Most Belgian officials reacted with quiet defiance. “We don’t react to Mr. Trump’s comments,” the office of Mayor Yvan Mayeur of Brussels said in an email. “Have a nice day.”
Rudi Vervoort, the president of the Brussels region, said through his spokeswoman that he was surprised by Mr. Trump’s words. “We can reassure the Americans that Brussels is a multicultural city where it is good to live,” said the spokeswoman, Leonôr da Silva, listing the city’s virtues: green spaces, a tolerant culture and its central place in Europe.
Jean-Philippe Schreiber, a historian at the Université Libre de Bruxelles, said Mr. Trump was stirring up xenophobia. Brussels has its problems, he added, but Mr. Trump’s “hyperbolic” comments were not worthy of a response.
Indeed, Belgians could be forgiven for their sense of wounded pride. First, there is the beer, the galaxy of Michelin starred-restaurants, and a thriving design and art scene. Brussels also hosts its beloved Manneken Pis, a 17th-century bronze statue of a little boy urinating.

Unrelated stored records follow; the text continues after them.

#[export] Instance eta_CpuTopology : Eta CpuTopology := fun r =>
  mkCpuTopology (top_ThreadsPerCore r) (top_CoresPerDie r) (top_DiesPerPackage r) (top_Packages r).

Definition zero_CpuTopology : CpuTopology := mkCpuTopology None None None None.

Definition NewCpuTopology : CpuTopology :=
  mkCpuTopology None None None None.

Definition CpuTopology_MarshalJSON (o : CpuTopology) : json :=
  JObj (omit [
    opt "threads_per_core" c_int32 (top_ThreadsPerCore o);
    opt "cores_per_die" c_int32 (top_CoresPerDie o);
    opt "dies_per_package" c_int32 (top_DiesPerPackage o);
    opt "packages" c_int32 (top_Packages o)]).

Definition CpuTopology_Unmarshal : json -> res CpuTopology := struct_from zero_CpuTopology (fun o =>
    x0 ← get_opt "threads_per_core" c_int32 o; x1 ← get_opt "cores_per_die" c_int32 o;
    x2 ← get_opt "dies_per_package" c_int32 o; x3 ← get_opt "packages" c_int32 o;
    Ok (mkCpuTopology x0 x1 x2 x3)).

Definition CpuTopology_ok (o : CpuTopology) : Prop :=
  ok_opt c_int32 (top_ThreadsPerCore o) /\
  ok_opt c_int32 (top_CoresPerDie o) /\
  ok_opt c_int32 (top_DiesPerPackage o) /\
  ok_opt c_int32 (top_Packages o).

Definition CpuTopology_codec : codec CpuTopology := mkCodec CpuTopology_MarshalJSON CpuTopology_Unmarshal zero_CpuTopology CpuTopology_ok.

Record CpuAffinity : Type := mkCpuAffinity {
  aff_Vcpu : option Z;
  aff_HostCpus : option (list Z);
}.

#[export] Instance eta_CpuAffinity : Eta CpuAffinity := fun r =>
  mkCpuAffinity (aff_Vcpu r) (aff_HostCpus r).

Definition zero_CpuAffinity : CpuAffinity := mkCpuAffinity None None.

Definition NewCpuAffinity : CpuAffinity :=
  mkCpuAffinity None None.

Definition CpuAffinity_MarshalJSON (o : CpuAffinity) : json :=
  JObj (omit [
    opt "vcpu" c_int32 (aff_Vcpu o);
    opt "host_cpus" (c_list c_int32) (aff_HostCpus o)]).

Definition CpuAffinity_Unmarshal : json -> res CpuAffinity := struct_from zero_CpuAffinity (fun o =>
    x0 ← get_opt "vcpu" c_int32 o; x1 ← get_opt "host_cpus" (c_list c_int32) o;
    Ok (mkCpuAffinity x0 x1)).

Definition CpuAffinity_ok (o : CpuAffinity) : Prop :=
  ok_opt c_int32 (aff_Vcpu o) /\
  ok_opt (c_list c_int32) (aff_HostCpus o).

Definition CpuAffinity_codec : codec CpuAffinity := mkCodec CpuAffinity_MarshalJSON CpuAffinity_Unmarshal zero_CpuAffinity CpuAffinity_ok.

Record CpusConfig : Type := mkCpusConfig {
  cpus_BootVcpus : Z;
  cpus_MaxVcpus : Z;
  cpus_Topology : option CpuTopology;
  cpus_MaxPhysBits : option Z;
  cpus_Affinity : option (list CpuAffinity);
}.

#[export] Instance eta_CpusConfig : Eta CpusConfig := fun r =>
  mkCpusConfig (cpus_BootVcpus r) (cpus_MaxVcpus r) (cpus_Topology r) (cpus_MaxPhysBits r) (cpus_Affinity r).

Definition zero_CpusConfig : CpusConfig := mkCpusConfig 0 0 None None None.

Definition NewCpusConfig (bootVcpus : Z) (maxVcpus : Z) : CpusConfig :=
  mkCpusConfig bootVcpus maxVcpus None None None.

Definition CpusConfig_MarshalJSON (o : CpusConfig) : json :=
  JObj (omit [
    req "boot_vcpus" c_int32 (cpus_BootVcpus o);
    req "max_vcpus" c_int32 (cpus_MaxVcpus o);
    opt "topology" CpuTopology_codec (cpus_Topology o);
    opt "max_phys_bits" c_int32 (cpus_MaxPhysBits o);
    opt "affinity" (c_list CpuAffinity_codec) (cpus_Affinity o)]).

Definition CpusConfig_Unmarshal : json -> res CpusConfig := struct_from zero_CpusConfig (fun o =>
    x0 ← get_req "boot_vcpus" c_int32 o; x1 ← get_req "max_vcpus" c_int32 o;
    x2 ← get_opt "topology" CpuTopology_codec o; x3 ← get_opt "max_phys_bits" c_int32 o;
    x4 ← get_opt "affinity" (c_list CpuAffinity_codec) o;
    Ok (mkCpusConfig x0 x1 x2 x3 x4)).

Definition CpusConfig_ok (o : CpusConfig) : Prop :=
  okc c_int32 (cpus_BootVcpus o) /\
  okc c_int32 (cpus_MaxVcpus o) /\
  ok_opt CpuTopology_codec (cpus_Topology o) /\
  ok_opt c_int32 (cpus_MaxPhysBits o) /\
  ok_opt (c_list CpuAffinity_codec) (cpus_Affinity o).

Definition CpusConfig_codec : codec CpusConfig := mkCodec CpusConfig_MarshalJSON CpusConfig_Unmarshal zero_CpusConfig CpusConfig_ok.

Record MemoryZoneConfig : Type := mkMemoryZoneConfig {
  mz_Id : string;
  mz_Size : Z;
  mz_File : option string;
  mz_Mergeable : option bool;
  mz_Shared : option bool;
  mz_Hugepages : option bool;
  mz_HugepageSize : option Z;
  mz_HostNumaNode : option Z;
  mz_HotplugSize : option Z;
  mz_HotpluggedSize : option Z;
  mz_Prefault : option bool;
}.

#[export] Instance eta_MemoryZoneConfig : Eta MemoryZoneConfig := fun r =>
  mkMemoryZoneConfig (mz_Id r) (mz_Size r) (mz_File r) (mz_Mergeable r) (mz_Shared r) (mz_Hugepages r)
  (mz_HugepageSize r) (mz_HostNumaNode r) (mz_HotplugSize r) (mz_HotpluggedSize r) (mz_Prefault r).

Definition zero_MemoryZoneConfig : MemoryZoneConfig := mkMemoryZoneConfig "" 0 None None None None None None None None None.

Definition NewMemoryZoneConfig (id : string) (size : Z) : MemoryZoneConfig :=
  mkMemoryZoneConfig id size None (Some false) (Some false) (Some false) None None None None (Some false).

Definition MemoryZoneConfig_MarshalJSON (o : MemoryZoneConfig) : json :=
  JObj (omit [
    req "id" c_string (mz_Id o);
    req "size" c_int64 (mz_Size o);
    opt "file" c_string (mz_File o);
    opt "mergeable" c_bool (mz_Mergeable o);
    opt "shared" c_bool (mz_Shared o);
    opt "hugepages" c_bool (mz_Hugepages o);
    opt "hugepage_size" c_int64 (mz_HugepageSize o);
    opt "host_numa_node" c_int32 (mz_HostNumaNode o);
    opt "hotplug_size" c_int64 (mz_HotplugSize o);
    opt "hotplugged_size" c_int64 (mz_HotpluggedSize o);
    opt "prefault" c_bool (mz_Prefault o)]).

Definition MemoryZoneConfig_Unmarshal : json -> res MemoryZoneConfig := struct_from zero_MemoryZoneConfig (fun o =>
    x0 ← get_req "id" c_string o; x1 ← get_req "size" c_int64 o; x2 ← get_opt "file" c_string o;
    x3 ← get_opt "mergeable" c_bool o; x4 ← get_opt "shared" c_bool o; x5 ← get_opt "hugepages" c_bool o;
    x6 ← get_opt "hugepage_size" c_int64 o; x7 ← get_opt "host_numa_node" c_int32 o;
    x8 ← get_opt "hotplug_size" c_int64 o; x9 ← get_opt "hotplugged_size" c_int64 o;
    x10 ← get_opt "prefault" c_bool o;
    Ok (mkMemoryZoneConfig x0 x1 x2 x3 x4 x5 x6 x7 x8 x9 x10)).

Channeling Mr. Trump’s provocative swagger, Mark Meirsman, a Belgian who works for the European Parliament, but who emphasized that he was writing in his personal capacity, wrote on Facebook that Mr. Trump should stand next to the Manneken Pis the next time he finds himself in Brussels (though not, Mr. Meirsman stressed, as president).
“Thank you for insulting the population of an entire European city. My city!” Mr. Meirsman wrote. “O.K., maybe it’s not the cleanest one, the best organized one but a hellhole?”